**What you have to do**.
Restate word for word the lines in the listing below, starting at the line containing "assert (T' : table" and ending at the line containing "r' ∈ feeRules w' /\", both included; leave out the rest.

--- The data Enclosed Below ---

(* ===== verification/CoupangFeesSafety.v ===== *)
(** * What the requests on the sales fee do to its history

    The same as [CoupangRulesSafety] for the table of sales fee rules, which
    has a single history, and for the creation of a product with its first
    costs. *)

From S2P Require Import Prelude JsNumber JsString JsDate.
From S2P Require Import DateNumber.
From S2P Require Import SecurityAudit.
From S2P Require Import Concurrency.
From S2P Require Import Transactions.
From S2P Require Import RequestBody.
From S2P Require Import Timeline.
From S2P Require Import RuledTable.
From S2P Require Import CoupangDb.
From S2P Require Import CoupangRules.
From S2P Require Import CoupangRulesSafety.

Local Open Scope Z_scope.

Section fees.
Context `{Icu, DecimalNumber} (uuid : nat -> str).

(** ** Statements *)

Lemma fee_history_row open w r : fee_table open w -> r ∈ feeRules w ->
  fee_history w !! fr_effectiveFrom r = Some (fr_salesFeeRate r).
Proof. intros T I. rewrite fee_history_hist. exact (hist_lookup fee_owner fr_salesFeeRate open _ _ T I). Qed.

Lemma fee_history_None open w d : fee_table open w ->
  fee_history w !! d = None <-> forall r, r ∈ feeRules w -> fr_effectiveFrom r <> d.
Proof.
  intros T. rewrite fee_history_hist, (hist_None fee_owner fr_salesFeeRate open _ _ _ T).
  split; [intros F r I; by apply F|intros F r I _; by apply F].
Qed.

Lemma fee_taken open w d : fee_table open w ->
  existsb (fun r => fr_effectiveFrom r =? d) (feeRules w) = true <-> is_Some (fee_history w !! d).
Proof.
  intros T. rewrite existsb_exists_iff. split.
  - intros (r & I & <-%Z.eqb_eq). eexists. by eapply fee_history_row.
  - intros [v E]. destruct (existsb (fun r => fr_effectiveFrom r =? d) (feeRules w)) eqn:X.
    + apply existsb_exists_iff in X as (r & I & Er). by exists r.
    + rewrite existsb_false_iff in X. assert (fee_history w !! d = None); [|congruence].
      apply (fee_history_None open); [done|]. intros r I. by apply Z.eqb_neq, X.
Qed.

Lemma fee_start_whole open w r : fee_table open w -> r ∈ feeRules w -> whole_day (fr_effectiveFrom r).
Proof.
  intros T I. pose proof (tb_days _ _ _ T) as D. rewrite Forall_forall in D. apply D.
  exact (list_elem_of_fmap_2 rl_from _ _ I).
Qed.

Lemma fee_by_id open w r : fee_table open w -> r ∈ feeRules w -> row_by_id (fr_id r) (feeRules w) = Some r.
Proof. intros T I. exact (row_by_id_in (feeRules w) r (tb_ids _ _ _ T) I). Qed.

Lemma insert_fee_rule_table open r w r' w' : fee_table open w -> whole_day (fr_effectiveFrom r) ->
  insert_fee_rule r w = Ok (r', w') ->
  r' = r /\ costRules w' = costRules w /\ products w' = products w /\ r ∈ feeRules w' /\
  fee_table ([] :: open) w' /\ fee_history w' = <[fr_effectiveFrom r := fr_salesFeeRate r]> (fee_history w).
Proof.
  intros T D. unfold insert_fee_rule. destruct (existsb (fun x => str_eqb (fr_id x) (fr_id r)) _) eqn:Ei; [done|].
  destruct (existsb (fun x => fr_effectiveFrom x =? _) _) eqn:Es; [done|]. destruct (negb _); [done|].
  intros [= <- <-]. apply existsb_id_false in Ei. rewrite existsb_false_iff in Es.
  assert (T' : table fee_owner ([] :: open) (feeRules w ++ [r])).
  { apply (table_insert fee_owner fr_salesFeeRate open _ r); [done..|].
    apply (hist_None fee_owner fr_salesFeeRate open _ _ _ T). intros x I _. by apply Z.eqb_neq, Es. }
  do 3 (split; [done|]). split; [apply elem_of_app; right; by apply list_elem_of_singleton|]. split; [done|].
  rewrite !fee_history_hist. exact (hist_insert fee_owner fr_salesFeeRate _ _ _ [] T').
Qed.

Lemma update_fee_rule_table open i c e w u w' : fee_table open w -> update_fee_rule i c e w = Ok (u, w') ->
  exists r r', row_by_id i (feeRules w) = Some r /\ fr_id r' = i /\
    fr_effectiveFrom r' = new_from c ?? fr_effectiveFrom r /\
    match new_rate c with
    | Some d => rate_column d = Ok (fr_salesFeeRate r')
    | None => fr_salesFeeRate r' = fr_salesFeeRate r
    end /\ fr_note r' = new_note c ?? fr_note r /\
    costRules w' = costRules w /\ products w' = products w /\ r' ∈ feeRules w' /\
    (whole_day (fr_effectiveFrom r') -> fee_table ([] :: open) w') /\
    fee_history w' = <[fr_effectiveFrom r' := fr_salesFeeRate r']> (delete (fr_effectiveFrom r) (fee_history w)).
Proof.
  intros T. unfold update_fee_rule. destruct (row_by_id i (feeRules w)) as [r|] eqn:Er; [|done].
  destruct (match new_rate c with Some d => rate_column d | None => _ end) as [rate|] eqn:Ew; [|done].
  cbn [result_bind]. set (r' := Build_FeeRule _ _ _ _ _ _).
  destruct (existsb _ _) eqn:Es; [done|]. destruct (negb _); [done|]. intros [= <- <-].
  exists r, r'. apply row_by_id_Some in Er as [I Ei]. simpl in Ei.
  assert (F : free_start fee_owner (feeRules w) r').
  { intros x Hx _ Ni Ef. rewrite existsb_false_iff in Es. specialize (Es x Hx). cbv beta in Es.
    simpl in Ef, Ni. unfold r' in Es. rewrite Ef, Z.eqb_refl in Es. simpl in Es.
    apply negb_false_iff, bool_decide_eq_true in Es. simpl in Ei. congruence. }
  split; [done|]. split; [done|]. split; [done|]. split.
  { simpl. destruct (new_rate c); [done|]. congruence. }
  do 3 (split; [done|]). split; [by apply (put_row_elem _ r); [| |left]|]. split.
  - intros D. by apply (table_put fee_owner open _ r).
  - rewrite !fee_history_hist. exact (hist_put fee_owner fr_salesFeeRate open _ r r' [] T I eq_refl eq_refl F).
Qed.

Lemma normalize_fee_table w : fee_table [[]] w ->
  exists w', normalizeSalesFeeRuleRanges w = Ok (tt, w') /\ fee_table [] w' /\
    costRules w' = costRules w /\ products w' = products w /\ fee_history w' = fee_history w /\
    feeRules w' = closed fee_owner [] (feeRules w).
Proof.
  intros T. unfold normalizeSalesFeeRuleRanges. 
  pose proof (normalize_closed fee_owner fee_ascending fee_ascending_start previousDate previousDate_day [[]]
    (feeRules w) [] (Some COUPANG_SALES_FEE_RULE_DATE_EXISTS) T) as N.
  rewrite of_owner_fee in N. rewrite N. clear N.
  eexists. split; [reflexivity|]. split; [by apply table_closed|]. do 2 (split; [done|]). split; [|done].
  rewrite !fee_history_hist. by apply hist_closed.
Qed.

(** A rule that was just written, after the pass. *)
Lemma fee_closed_row w w' r : fee_table [[]] w -> r ∈ feeRules w -> normalizeSalesFeeRuleRanges w = Ok (tt, w') ->
  row_by_id (fr_id r) (feeRules w')
  = Some (rl_ending ((fun d => d - msPerDay) <$> next_start (first_days (fee_history w)) (fr_effectiveFrom r)) r).
Proof.
  intros T I N. destruct (normalize_fee_table w T) as (w1 & N' & _ & _ & _ & _ & Ec). rewrite N' in N.
  injection N as <-. rewrite Ec, closed_by_id, (fee_by_id _ _ _ T I). cbn [fmap option_fmap option_map].
  change (str_eqb (fee_owner r) []) with true. do 2 f_equal. unfold target. f_equal. rewrite of_owner_fee. apply next_start_set.
  intros x. unfold first_days. rewrite elem_of_starts. symmetry. apply history_starts.
Qed.

Lemma fee_change_same o d v w0 w w' w1 : same_rules w0 w -> same_rules w' w1 ->
  fee_change o d v w w' -> fee_change o d v w0 w1.
Proof.
  intros [C F P] [C' F' P'] [T Co Hi]. unfold fee_table, fee_history in *.
  split; unfold fee_table, fee_history; rewrite ?C', ?F'; [done|congruence|]. by rewrite <- F.
Qed.

(** ** Transactions *)

Lemma fee_audit_same a act t x y : respects same_rules (fee_audit a act t x y).
Proof. apply audit_same. Qed.

(** A rule of the sales fee that starts on a new day. *)
Record fee_created (rate : dec) (d : Z) (note : option str) (w : Db) (a : SalesFeeAnswer) (w' : Db) : Prop := {
  fe_free : fee_history w !! d = None;
  fe_row : exists r, r ∈ feeRules w' /\ a = serializeSalesFeeRule r /\ fr_effectiveFrom r = d /\
    fr_note r = note /\ rate_column rate = Ok (fr_salesFeeRate r) /\
    fr_effectiveTo r = (fun n => n - msPerDay) <$> next_start (first_days (fee_history w)) d /\
    fee_change None d (fr_salesFeeRate r) w w';
  fe_products : product_ids w ⊆ product_ids w'
}.

Lemma create_fee_spec rate d note actor w a w' : fee_table [] w -> whole_day d ->
  create_fee_transaction uuid rate d note actor w = Ok (a, w') -> fee_created rate d note w a w'.
Proof.
  intros T D F. unfold create_fee_transaction in F. tx_first F as dup w0 E. injection E as Ed <-.
  destruct dup; [done|]. tx_first F as n w0 E. injection E as <- <-. tx_first F as t w0 E. injection E as <- <-.
  tx_first F as stored w0 L. apply tx_lift_inv in L as [L <-].
  tx_first F as r w1 E. apply (insert_fee_rule_table []) in E as (-> & Ec & Ep & Ir & T1 & Eh); [|done|done].
  cbn [fr_effectiveFrom fr_salesFeeRate] in Eh. set (r := Build_FeeRule _ _ _ _ _ _) in *.
  change (fee_history (set_draws _ w)) with (fee_history w) in Eh.
  tx_first F as [] w2 N. pose proof (fee_closed_row w1 w2 r T1 Ir N) as B.
  destruct (normalize_fee_table w1 T1) as (w2' & N' & T2 & Ec2 & Ep2 & Eh2 & _). rewrite N' in N. injection N as <-.
  tx_first F as r1 w3 E. unfold findUniqueOrThrow, find_fee_rule in E. tx_first E as o w4 E4. injection E4 as <- <-.
  change (uuid (draws w)) with (fr_id r) in E. rewrite B in E. injection E as <- <-. tx_first F as [] w4 E. injection F as <- <-.
  assert (S : same_rules w2' w4) by (eapply fee_audit_same; exact E).
  assert (Fr : fee_history w !! d = None).
  { apply (fee_history_None [] w d T). intros x I Ex. rewrite existsb_false_iff in Ed.
    specialize (Ed x I). by apply Z.eqb_neq in Ed. }
  split; [done| |].
  - apply row_by_id_Some in B as [B _]. eexists. split; [by rewrite (sr_fees _ _ S)|]. do 4 (split; [done|]). split.
    + simpl. f_equal. apply next_start_after. intros x Lx. unfold first_days. rewrite !elem_of_starts, Eh.
      by rewrite lookup_insert_ne by lia.
    + eapply fee_change_same; [reflexivity|exact S|]. split; [done|by rewrite Ec2, Ec|]. by rewrite Eh2, Eh.
  - transitivity (product_ids w2'); [|apply S]. unfold product_ids. by rewrite Ep2, Ep.
Qed.

(** A corrected rule of the sales fee. *)
Record fee_corrected (i : str) (b : body) (w : Db) (a : SalesFeeAnswer) (w' : Db) : Prop := {
  fd_row : exists old r data, row_by_id i (feeRules w) = Some old /\ r ∈ feeRules w' /\ fr_id r = i /\
    a = serializeSalesFeeRule r /\ fee_correction_data b = Ok (true, data) /\
    fr_effectiveFrom r = new_from data ?? fr_effectiveFrom old /\
    match new_rate data with
    | Some d => rate_column d = Ok (fr_salesFeeRate r)
    | None => fr_salesFeeRate r = fr_salesFeeRate old
    end /\
    fee_change (Some (fr_effectiveFrom old)) (fr_effectiveFrom r) (fr_salesFeeRate r) w w';
  fd_products : product_ids w ⊆ product_ids w'
}.

Lemma fee_correction_whole b g data d : fee_correction_data b = Ok (g, data) -> whole_day d ->
  whole_day (new_from data ?? d).
Proof.
  intros E D. unfold fee_correction_data in E. let_steps. injection E as _ <-. cbn [new_from].
  destruct (has_own b (js "effectiveFrom")).
  - destruct (requiredDateFromBody _) eqn:Er; [|done]. simplify_eq/=. by eapply requiredDate_whole.
  - by simplify_eq/=.
Qed.

Lemma correct_fee_spec i b actor w a w' : fee_table [] w ->
  correct_fee_transaction i b actor w = Ok (a, w') -> fee_corrected i b w a w'.
Proof.
  intros T F. unfold correct_fee_transaction in F. tx_first F as old w0 E. injection E as <- <-.
  destruct (row_by_id i (feeRules w)) as [old|] eqn:Eo; [|done].
  tx_first F as gd w0 L. apply tx_lift_inv in L as [L <-]. destruct gd as [g data]. destruct g; [|done].
  cbn [negb] in F. cbv zeta in F. tx_first F as dup w0 E. injection E as _ <-. destruct dup; [done|].
  tx_first F as ends w0 E. assert (w0 = w) as ->.
  { destruct (is_Some_b (new_from data)); [|by injection E as _ <-].
    tx_first E as x w1 E1. injection E1 as _ <-. by injection E as _ <-. }
  tx_first F as [] w1 U. apply (update_fee_rule_table []) in U
    as (old' & r & Ho & Ei & Ef & Er & _ & Ec & Ep & Ir & Tc & Eh); [|done].
  rewrite Eo in Ho. injection Ho as <-. apply row_by_id_Some in Eo as Io. destruct Io as [Io _].
  assert (T1 : fee_table [[]] w1).
  { apply Tc. rewrite Ef. eapply fee_correction_whole; [exact L|]. by eapply fee_start_whole. }
  tx_first F as [] w2 N. pose proof (fee_closed_row w1 w2 r T1 Ir N) as B.
  destruct (normalize_fee_table w1 T1) as (w2' & N' & T2 & Ec2 & Ep2 & Eh2 & _). rewrite N' in N. injection N as <-.
  tx_first F as r1 w3 E1. unfold findUniqueOrThrow, find_fee_rule in E1. tx_first E1 as o w4 E4. injection E4 as <- <-.
  rewrite Ei in B. rewrite B in E1. injection E1 as <- <-. tx_first F as [] w4 E1. injection F as <- <-.
  assert (S : same_rules w2' w4) by (eapply fee_audit_same; exact E1).
  apply row_by_id_Some in B as [B Bi].
  split.
  - eexists old, _, data. split; [done|]. split; [rewrite (sr_fees _ _ S); exact B|]. do 5 (split; [done|]).
    eapply fee_change_same; [reflexivity|exact S|]. split; [done|by rewrite Ec2, Ec|]. by rewrite Eh2, Eh.
  - transitivity (product_ids w2'); [|apply S]. unfold product_ids. by rewrite Ep2, Ep.
Qed.
End fees.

--- End of Enclosed The data ---

**Output for this exercise**.
  assert (T' : table fee_owner ([] :: open) (feeRules w ++ [r])).
  { apply (table_insert fee_owner fr_salesFeeRate open _ r); [done..|].
    apply (hist_None fee_owner fr_salesFeeRate open _ _ _ T). intros x I _. by apply Z.eqb_neq, Es. }
  do 3 (split; [done|]). split; [apply elem_of_app; right; by apply list_elem_of_singleton|]. split; [done|].
  rewrite !fee_history_hist. exact (hist_insert fee_owner fr_salesFeeRate _ _ _ [] T').
Qed.

Lemma update_fee_rule_table open i c e w u w' : fee_table open w -> update_fee_rule i c e w = Ok (u, w') ->
  exists r r', row_by_id i (feeRules w) = Some r /\ fr_id r' = i /\
    fr_effectiveFrom r' = new_from c ?? fr_effectiveFrom r /\
    match new_rate c with
    | Some d => rate_column d = Ok (fr_salesFeeRate r')
    | None => fr_salesFeeRate r' = fr_salesFeeRate r
    end /\ fr_note r' = new_note c ?? fr_note r /\
    costRules w' = costRules w /\ products w' = products w /\ r' ∈ feeRules w' /\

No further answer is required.